-- PROBLEM TO WORK ON --
Copy each line of the records below, from the first through the one that contains "frozen facts; levels", exactly as written.

-- SUPPLIED INFORMATION --
---
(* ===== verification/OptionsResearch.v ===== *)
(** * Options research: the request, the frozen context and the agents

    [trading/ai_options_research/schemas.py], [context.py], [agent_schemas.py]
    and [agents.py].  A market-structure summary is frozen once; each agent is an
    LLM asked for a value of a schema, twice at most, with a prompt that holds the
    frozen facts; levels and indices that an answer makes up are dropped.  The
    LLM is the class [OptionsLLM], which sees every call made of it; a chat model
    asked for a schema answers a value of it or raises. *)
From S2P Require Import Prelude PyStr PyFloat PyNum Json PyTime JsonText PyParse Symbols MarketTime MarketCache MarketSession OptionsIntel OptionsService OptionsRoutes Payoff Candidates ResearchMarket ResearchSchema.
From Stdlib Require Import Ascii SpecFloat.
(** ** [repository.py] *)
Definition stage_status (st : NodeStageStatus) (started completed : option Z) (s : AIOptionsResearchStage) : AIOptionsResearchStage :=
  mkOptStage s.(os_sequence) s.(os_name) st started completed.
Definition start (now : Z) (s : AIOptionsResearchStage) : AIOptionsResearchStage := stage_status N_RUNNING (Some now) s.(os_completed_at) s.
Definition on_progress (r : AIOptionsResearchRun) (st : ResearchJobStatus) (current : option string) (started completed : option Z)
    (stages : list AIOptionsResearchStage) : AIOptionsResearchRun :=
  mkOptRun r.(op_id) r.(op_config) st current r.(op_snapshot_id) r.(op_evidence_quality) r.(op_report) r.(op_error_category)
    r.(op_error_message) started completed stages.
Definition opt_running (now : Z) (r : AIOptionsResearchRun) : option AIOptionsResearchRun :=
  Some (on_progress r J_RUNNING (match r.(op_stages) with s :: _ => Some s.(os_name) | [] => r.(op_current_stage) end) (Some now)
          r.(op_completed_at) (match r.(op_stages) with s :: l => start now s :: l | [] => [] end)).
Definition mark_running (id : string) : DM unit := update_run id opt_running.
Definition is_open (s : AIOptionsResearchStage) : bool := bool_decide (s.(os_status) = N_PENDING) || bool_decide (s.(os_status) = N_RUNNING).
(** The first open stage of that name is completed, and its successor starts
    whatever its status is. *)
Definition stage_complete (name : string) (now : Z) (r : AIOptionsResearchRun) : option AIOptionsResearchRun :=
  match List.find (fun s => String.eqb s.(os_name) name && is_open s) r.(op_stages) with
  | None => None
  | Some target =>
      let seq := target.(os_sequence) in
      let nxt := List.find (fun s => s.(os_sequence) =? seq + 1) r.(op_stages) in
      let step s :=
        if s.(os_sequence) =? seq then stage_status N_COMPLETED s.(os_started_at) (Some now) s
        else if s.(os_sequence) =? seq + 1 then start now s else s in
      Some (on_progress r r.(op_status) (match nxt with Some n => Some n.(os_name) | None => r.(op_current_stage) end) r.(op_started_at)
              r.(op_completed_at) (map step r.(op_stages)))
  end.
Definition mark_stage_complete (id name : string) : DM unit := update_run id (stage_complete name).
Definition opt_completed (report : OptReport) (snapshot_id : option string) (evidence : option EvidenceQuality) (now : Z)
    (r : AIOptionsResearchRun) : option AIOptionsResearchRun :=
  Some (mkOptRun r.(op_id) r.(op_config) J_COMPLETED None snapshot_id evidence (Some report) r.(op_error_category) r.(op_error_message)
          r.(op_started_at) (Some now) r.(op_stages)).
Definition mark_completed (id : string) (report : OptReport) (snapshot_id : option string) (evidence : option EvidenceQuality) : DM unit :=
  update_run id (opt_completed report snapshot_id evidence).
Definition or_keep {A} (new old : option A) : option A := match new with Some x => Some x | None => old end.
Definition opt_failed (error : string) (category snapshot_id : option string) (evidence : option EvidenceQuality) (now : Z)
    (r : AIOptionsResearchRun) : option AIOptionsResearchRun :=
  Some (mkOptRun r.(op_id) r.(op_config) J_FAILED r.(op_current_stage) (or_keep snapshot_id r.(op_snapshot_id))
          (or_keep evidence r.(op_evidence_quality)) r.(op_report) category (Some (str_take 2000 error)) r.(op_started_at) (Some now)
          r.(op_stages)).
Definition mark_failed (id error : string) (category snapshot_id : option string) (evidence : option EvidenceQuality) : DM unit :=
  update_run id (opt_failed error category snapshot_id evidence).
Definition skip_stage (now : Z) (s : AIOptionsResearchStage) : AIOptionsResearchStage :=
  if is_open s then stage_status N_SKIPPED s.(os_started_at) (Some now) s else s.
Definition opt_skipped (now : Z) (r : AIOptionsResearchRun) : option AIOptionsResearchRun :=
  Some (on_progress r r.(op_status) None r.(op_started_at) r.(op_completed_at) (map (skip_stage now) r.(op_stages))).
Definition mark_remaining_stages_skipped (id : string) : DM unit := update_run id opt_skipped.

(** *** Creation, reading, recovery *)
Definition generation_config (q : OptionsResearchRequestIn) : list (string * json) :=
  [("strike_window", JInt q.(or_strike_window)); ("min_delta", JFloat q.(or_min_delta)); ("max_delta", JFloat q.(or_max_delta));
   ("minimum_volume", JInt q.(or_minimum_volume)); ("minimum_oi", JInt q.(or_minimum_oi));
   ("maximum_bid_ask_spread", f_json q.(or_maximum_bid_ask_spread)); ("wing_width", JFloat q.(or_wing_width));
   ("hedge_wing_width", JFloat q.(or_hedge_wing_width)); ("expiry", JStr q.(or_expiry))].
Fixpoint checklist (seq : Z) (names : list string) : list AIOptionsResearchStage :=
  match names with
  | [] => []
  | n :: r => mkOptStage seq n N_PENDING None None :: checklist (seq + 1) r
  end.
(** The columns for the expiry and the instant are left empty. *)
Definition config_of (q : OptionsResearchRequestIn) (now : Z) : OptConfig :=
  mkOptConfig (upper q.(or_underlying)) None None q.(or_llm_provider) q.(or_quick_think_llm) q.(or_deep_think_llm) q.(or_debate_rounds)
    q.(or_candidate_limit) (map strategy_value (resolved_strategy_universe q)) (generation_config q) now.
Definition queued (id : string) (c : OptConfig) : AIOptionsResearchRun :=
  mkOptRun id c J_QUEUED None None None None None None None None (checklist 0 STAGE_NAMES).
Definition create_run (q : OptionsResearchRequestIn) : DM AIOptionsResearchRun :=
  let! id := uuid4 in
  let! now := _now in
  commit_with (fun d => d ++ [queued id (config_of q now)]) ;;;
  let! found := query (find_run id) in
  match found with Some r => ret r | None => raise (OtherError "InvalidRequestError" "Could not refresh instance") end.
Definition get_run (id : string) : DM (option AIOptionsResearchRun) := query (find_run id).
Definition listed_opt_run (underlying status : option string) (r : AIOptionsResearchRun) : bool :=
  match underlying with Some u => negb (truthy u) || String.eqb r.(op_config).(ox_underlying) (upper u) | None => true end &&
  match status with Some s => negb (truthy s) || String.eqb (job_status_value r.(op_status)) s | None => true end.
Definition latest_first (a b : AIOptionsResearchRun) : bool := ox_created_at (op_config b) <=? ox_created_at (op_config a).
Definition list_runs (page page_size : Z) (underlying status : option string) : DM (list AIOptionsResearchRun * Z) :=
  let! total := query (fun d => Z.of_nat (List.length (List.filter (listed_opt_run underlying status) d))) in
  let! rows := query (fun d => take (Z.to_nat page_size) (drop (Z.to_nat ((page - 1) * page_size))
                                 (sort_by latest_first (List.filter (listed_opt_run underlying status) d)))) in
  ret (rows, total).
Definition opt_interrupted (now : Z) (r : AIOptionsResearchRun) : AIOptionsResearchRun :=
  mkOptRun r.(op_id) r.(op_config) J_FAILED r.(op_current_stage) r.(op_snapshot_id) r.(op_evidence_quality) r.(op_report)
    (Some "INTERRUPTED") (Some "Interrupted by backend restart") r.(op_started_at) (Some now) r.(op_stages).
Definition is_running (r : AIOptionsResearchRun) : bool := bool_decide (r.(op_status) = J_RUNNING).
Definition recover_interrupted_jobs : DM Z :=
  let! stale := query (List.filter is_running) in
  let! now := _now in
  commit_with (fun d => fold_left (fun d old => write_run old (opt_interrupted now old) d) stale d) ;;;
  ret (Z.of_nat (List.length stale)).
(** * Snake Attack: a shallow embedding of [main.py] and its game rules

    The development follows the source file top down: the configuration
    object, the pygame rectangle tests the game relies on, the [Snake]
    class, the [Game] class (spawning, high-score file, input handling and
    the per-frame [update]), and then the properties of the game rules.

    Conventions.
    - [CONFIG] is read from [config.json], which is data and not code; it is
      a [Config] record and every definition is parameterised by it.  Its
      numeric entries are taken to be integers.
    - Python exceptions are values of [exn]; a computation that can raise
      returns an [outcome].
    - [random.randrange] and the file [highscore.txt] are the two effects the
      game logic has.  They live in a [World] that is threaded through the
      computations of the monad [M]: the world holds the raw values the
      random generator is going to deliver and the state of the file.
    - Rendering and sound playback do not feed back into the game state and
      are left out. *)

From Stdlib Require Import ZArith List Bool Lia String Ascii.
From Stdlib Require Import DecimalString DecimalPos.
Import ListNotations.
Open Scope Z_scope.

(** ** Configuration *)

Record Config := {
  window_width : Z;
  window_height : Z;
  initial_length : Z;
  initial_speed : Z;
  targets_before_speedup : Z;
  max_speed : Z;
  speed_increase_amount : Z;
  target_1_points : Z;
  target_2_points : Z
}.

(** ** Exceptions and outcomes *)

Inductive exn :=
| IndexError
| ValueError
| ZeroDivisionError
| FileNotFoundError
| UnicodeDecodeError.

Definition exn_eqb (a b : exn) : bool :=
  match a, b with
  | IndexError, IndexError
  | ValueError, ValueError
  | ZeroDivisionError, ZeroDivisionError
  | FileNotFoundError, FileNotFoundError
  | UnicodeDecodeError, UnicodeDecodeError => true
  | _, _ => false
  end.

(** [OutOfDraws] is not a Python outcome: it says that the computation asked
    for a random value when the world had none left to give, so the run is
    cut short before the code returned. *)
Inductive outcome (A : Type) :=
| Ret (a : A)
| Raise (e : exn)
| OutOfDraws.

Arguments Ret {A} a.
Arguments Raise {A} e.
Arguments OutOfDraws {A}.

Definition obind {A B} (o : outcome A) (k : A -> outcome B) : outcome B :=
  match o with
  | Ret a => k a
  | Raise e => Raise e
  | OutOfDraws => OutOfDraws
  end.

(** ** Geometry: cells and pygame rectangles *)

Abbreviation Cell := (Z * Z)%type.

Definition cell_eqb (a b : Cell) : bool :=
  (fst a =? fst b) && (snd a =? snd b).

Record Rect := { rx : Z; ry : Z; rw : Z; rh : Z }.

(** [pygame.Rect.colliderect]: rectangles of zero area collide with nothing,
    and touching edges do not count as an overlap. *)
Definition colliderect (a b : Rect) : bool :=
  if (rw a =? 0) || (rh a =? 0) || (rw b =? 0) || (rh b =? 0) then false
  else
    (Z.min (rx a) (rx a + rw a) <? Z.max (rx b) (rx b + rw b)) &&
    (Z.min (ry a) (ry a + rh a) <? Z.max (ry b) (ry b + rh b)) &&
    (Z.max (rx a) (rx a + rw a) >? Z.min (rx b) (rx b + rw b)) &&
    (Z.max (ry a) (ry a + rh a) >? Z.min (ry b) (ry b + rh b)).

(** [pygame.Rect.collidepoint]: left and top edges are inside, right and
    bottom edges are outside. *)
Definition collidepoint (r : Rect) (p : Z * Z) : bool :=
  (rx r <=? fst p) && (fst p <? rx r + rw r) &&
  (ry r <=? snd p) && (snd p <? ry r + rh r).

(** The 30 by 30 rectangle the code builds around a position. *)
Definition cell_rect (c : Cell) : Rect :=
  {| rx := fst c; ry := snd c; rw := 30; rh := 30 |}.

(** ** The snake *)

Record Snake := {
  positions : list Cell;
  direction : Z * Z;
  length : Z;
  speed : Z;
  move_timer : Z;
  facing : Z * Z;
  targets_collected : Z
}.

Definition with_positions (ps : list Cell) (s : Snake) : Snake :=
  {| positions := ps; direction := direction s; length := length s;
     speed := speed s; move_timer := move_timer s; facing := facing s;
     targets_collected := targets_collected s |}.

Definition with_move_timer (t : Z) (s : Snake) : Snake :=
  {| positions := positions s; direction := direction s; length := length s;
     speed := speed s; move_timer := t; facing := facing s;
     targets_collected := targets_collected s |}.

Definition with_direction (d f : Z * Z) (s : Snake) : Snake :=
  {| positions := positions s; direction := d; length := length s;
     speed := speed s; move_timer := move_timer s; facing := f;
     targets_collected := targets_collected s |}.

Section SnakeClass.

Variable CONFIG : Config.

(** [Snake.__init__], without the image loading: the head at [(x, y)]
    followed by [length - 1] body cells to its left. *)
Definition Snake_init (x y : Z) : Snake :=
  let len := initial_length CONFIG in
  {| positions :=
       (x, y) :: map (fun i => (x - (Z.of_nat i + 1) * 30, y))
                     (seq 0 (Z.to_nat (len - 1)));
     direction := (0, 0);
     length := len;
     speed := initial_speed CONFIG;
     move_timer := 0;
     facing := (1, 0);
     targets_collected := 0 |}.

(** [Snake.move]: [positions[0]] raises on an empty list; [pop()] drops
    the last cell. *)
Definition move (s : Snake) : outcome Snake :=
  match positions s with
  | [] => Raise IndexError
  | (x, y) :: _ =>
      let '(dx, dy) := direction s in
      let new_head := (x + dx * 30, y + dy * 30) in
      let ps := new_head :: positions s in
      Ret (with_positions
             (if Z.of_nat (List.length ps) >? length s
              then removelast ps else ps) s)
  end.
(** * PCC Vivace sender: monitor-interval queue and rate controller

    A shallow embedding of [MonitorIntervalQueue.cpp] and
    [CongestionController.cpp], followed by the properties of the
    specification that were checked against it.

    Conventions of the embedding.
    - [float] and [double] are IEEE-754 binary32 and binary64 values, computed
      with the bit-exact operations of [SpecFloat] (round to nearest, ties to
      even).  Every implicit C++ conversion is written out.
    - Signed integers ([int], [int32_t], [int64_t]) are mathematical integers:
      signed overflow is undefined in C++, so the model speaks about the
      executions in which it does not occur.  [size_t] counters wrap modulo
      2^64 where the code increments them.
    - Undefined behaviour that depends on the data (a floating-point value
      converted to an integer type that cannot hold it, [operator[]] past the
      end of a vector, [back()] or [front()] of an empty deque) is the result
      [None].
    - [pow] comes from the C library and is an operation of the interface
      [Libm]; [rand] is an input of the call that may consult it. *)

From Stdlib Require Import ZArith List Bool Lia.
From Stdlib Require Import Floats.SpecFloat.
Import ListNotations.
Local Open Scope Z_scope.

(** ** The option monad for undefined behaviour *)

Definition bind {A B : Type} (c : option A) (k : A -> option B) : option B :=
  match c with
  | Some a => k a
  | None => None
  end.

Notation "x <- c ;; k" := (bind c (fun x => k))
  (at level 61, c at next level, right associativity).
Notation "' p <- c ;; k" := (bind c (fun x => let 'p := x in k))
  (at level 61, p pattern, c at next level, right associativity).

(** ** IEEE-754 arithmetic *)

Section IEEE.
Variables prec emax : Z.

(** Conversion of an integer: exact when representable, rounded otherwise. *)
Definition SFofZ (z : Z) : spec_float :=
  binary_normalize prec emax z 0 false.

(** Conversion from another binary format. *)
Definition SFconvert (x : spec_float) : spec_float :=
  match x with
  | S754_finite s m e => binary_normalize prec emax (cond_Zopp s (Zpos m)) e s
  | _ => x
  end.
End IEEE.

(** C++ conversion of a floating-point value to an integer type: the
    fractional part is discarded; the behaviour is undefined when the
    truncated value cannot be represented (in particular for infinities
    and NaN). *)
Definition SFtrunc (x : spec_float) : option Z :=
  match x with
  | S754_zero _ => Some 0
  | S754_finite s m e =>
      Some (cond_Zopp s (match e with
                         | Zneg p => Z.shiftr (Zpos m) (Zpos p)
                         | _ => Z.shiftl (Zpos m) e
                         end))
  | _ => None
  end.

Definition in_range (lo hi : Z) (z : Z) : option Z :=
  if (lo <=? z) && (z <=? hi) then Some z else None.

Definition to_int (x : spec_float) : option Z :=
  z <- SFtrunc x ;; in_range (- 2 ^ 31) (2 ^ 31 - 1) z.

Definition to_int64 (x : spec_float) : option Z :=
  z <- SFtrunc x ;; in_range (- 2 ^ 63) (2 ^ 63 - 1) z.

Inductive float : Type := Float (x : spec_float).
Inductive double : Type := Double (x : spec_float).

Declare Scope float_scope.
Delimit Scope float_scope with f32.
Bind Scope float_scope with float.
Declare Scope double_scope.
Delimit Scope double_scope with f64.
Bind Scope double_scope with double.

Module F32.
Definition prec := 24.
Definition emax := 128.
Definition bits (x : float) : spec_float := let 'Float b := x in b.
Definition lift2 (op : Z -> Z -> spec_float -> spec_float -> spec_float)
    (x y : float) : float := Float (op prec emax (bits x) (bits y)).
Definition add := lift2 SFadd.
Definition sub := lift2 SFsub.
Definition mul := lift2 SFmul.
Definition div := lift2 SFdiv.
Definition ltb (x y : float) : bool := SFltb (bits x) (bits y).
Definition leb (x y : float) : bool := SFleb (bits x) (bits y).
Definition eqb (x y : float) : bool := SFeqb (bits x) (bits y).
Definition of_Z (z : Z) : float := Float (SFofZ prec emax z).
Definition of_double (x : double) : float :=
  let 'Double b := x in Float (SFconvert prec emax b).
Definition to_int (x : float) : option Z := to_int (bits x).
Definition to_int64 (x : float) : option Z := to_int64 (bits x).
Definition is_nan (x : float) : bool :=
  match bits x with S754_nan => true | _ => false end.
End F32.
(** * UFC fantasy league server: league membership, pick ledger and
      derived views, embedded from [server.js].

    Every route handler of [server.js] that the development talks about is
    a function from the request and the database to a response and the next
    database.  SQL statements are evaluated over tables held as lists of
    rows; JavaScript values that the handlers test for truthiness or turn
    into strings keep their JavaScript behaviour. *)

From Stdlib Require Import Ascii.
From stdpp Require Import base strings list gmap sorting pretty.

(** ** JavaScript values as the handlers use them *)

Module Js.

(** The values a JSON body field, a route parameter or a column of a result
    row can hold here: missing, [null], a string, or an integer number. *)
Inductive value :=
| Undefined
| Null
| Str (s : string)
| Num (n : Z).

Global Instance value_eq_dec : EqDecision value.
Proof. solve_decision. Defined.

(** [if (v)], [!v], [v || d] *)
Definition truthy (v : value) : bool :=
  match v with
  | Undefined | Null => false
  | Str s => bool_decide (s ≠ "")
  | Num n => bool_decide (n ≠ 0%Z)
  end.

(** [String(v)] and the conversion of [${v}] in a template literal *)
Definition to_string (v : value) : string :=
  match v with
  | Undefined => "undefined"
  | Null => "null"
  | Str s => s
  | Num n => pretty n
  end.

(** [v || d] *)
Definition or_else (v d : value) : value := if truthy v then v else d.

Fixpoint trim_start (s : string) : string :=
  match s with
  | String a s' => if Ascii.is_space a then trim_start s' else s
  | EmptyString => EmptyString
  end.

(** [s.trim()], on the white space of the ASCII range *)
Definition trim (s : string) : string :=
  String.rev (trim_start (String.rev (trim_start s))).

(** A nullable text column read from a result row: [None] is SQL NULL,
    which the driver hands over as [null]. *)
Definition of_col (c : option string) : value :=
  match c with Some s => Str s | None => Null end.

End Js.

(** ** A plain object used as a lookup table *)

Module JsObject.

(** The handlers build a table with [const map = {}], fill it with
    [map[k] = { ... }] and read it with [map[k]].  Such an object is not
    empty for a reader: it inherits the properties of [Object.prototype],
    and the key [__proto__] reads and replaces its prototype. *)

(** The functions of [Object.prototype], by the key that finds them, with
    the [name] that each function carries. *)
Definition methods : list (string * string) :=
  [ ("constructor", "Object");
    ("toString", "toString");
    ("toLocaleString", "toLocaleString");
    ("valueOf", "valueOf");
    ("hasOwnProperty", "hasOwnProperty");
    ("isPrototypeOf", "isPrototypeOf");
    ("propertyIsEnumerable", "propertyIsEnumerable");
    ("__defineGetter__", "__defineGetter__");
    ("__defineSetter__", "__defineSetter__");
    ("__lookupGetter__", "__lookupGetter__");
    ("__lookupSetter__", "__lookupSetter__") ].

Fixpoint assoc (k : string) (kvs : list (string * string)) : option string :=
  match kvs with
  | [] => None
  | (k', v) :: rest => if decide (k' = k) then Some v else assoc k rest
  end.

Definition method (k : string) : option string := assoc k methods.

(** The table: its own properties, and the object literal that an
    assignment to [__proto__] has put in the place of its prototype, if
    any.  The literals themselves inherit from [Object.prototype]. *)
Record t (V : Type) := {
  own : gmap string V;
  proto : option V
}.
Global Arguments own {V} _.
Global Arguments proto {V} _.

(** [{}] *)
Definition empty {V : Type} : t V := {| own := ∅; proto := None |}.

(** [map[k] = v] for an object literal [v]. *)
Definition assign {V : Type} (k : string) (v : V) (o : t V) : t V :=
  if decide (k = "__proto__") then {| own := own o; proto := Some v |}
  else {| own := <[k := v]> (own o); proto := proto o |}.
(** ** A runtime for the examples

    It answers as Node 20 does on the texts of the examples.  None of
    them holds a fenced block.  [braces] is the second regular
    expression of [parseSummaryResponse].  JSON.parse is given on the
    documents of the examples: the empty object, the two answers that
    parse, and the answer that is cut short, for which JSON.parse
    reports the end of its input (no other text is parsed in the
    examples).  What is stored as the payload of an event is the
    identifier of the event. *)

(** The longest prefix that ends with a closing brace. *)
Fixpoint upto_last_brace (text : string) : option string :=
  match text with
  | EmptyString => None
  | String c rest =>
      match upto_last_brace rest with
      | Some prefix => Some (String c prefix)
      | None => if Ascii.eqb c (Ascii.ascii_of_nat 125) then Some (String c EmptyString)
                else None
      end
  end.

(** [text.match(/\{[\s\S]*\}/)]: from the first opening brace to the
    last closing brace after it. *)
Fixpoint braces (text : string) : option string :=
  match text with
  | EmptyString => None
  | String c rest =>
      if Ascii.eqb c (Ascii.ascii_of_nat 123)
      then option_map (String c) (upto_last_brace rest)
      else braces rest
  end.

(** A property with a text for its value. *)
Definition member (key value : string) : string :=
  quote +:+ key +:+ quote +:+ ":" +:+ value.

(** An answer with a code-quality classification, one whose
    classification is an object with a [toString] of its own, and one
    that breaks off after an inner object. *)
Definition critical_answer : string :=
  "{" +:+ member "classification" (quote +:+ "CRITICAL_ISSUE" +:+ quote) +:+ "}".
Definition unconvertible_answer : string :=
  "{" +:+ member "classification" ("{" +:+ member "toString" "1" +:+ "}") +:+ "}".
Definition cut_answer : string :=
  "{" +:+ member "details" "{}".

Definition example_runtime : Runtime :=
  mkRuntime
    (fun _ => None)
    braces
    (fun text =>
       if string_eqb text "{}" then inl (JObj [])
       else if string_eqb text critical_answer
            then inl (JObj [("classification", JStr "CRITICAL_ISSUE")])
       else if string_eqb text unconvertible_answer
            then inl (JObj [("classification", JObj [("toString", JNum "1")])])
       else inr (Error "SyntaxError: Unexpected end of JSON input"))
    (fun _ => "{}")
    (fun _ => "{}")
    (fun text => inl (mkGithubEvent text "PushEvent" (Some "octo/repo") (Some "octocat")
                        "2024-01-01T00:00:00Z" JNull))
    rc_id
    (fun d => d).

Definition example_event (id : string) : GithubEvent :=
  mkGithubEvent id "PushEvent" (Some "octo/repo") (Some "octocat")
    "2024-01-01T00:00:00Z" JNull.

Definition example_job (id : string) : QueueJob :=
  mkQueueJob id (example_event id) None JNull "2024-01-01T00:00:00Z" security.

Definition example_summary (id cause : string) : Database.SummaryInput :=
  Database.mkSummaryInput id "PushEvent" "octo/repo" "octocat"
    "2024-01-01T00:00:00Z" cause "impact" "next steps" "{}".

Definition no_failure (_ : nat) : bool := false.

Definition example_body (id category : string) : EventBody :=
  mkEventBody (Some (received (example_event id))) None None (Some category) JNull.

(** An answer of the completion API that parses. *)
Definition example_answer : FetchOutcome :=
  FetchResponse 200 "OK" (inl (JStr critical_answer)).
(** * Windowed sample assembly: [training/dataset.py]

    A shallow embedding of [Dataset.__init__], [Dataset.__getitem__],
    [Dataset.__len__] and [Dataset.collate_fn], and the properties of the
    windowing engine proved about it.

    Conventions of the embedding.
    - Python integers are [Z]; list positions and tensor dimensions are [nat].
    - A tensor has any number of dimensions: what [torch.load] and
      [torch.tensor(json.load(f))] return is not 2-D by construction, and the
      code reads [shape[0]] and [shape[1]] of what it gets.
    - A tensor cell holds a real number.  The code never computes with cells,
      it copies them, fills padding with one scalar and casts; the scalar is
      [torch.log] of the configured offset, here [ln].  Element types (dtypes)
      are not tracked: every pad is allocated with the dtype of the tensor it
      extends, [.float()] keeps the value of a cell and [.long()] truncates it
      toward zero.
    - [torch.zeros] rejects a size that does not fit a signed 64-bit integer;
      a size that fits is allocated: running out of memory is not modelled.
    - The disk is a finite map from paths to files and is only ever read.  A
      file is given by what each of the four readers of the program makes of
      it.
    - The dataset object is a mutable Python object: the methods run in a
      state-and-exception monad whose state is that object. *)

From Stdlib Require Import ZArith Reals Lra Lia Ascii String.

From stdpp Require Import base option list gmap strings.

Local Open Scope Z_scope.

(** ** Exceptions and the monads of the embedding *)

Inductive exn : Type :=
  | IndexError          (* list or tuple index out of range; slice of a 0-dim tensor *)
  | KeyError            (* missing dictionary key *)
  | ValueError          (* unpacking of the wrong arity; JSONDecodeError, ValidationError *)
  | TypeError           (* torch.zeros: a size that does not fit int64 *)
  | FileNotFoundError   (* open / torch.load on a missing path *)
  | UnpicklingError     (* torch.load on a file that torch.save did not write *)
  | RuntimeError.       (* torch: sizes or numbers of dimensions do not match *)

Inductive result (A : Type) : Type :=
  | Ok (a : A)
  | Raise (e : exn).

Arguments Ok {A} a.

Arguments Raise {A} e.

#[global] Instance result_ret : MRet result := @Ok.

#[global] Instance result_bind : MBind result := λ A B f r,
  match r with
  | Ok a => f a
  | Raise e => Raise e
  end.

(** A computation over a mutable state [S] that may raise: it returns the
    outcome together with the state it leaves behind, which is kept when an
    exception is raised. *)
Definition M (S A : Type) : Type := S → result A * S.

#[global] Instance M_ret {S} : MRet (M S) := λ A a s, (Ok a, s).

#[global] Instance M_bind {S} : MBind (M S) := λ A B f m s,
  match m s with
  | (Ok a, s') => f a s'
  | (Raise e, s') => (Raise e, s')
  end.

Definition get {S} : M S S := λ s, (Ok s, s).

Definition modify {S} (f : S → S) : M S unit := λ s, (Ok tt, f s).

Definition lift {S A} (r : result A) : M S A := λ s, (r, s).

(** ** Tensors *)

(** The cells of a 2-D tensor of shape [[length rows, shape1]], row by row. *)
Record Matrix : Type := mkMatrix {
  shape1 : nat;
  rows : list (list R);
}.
---
-- EXPECTED ANSWER --
(* ===== verification/OptionsResearch.v ===== *)
(** * Options research: the request, the frozen context and the agents

    [trading/ai_options_research/schemas.py], [context.py], [agent_schemas.py]
    and [agents.py].  A market-structure summary is frozen once; each agent is an
    LLM asked for a value of a schema, twice at most, with a prompt that holds the
    frozen facts; levels and indices that an answer makes up are dropped.  The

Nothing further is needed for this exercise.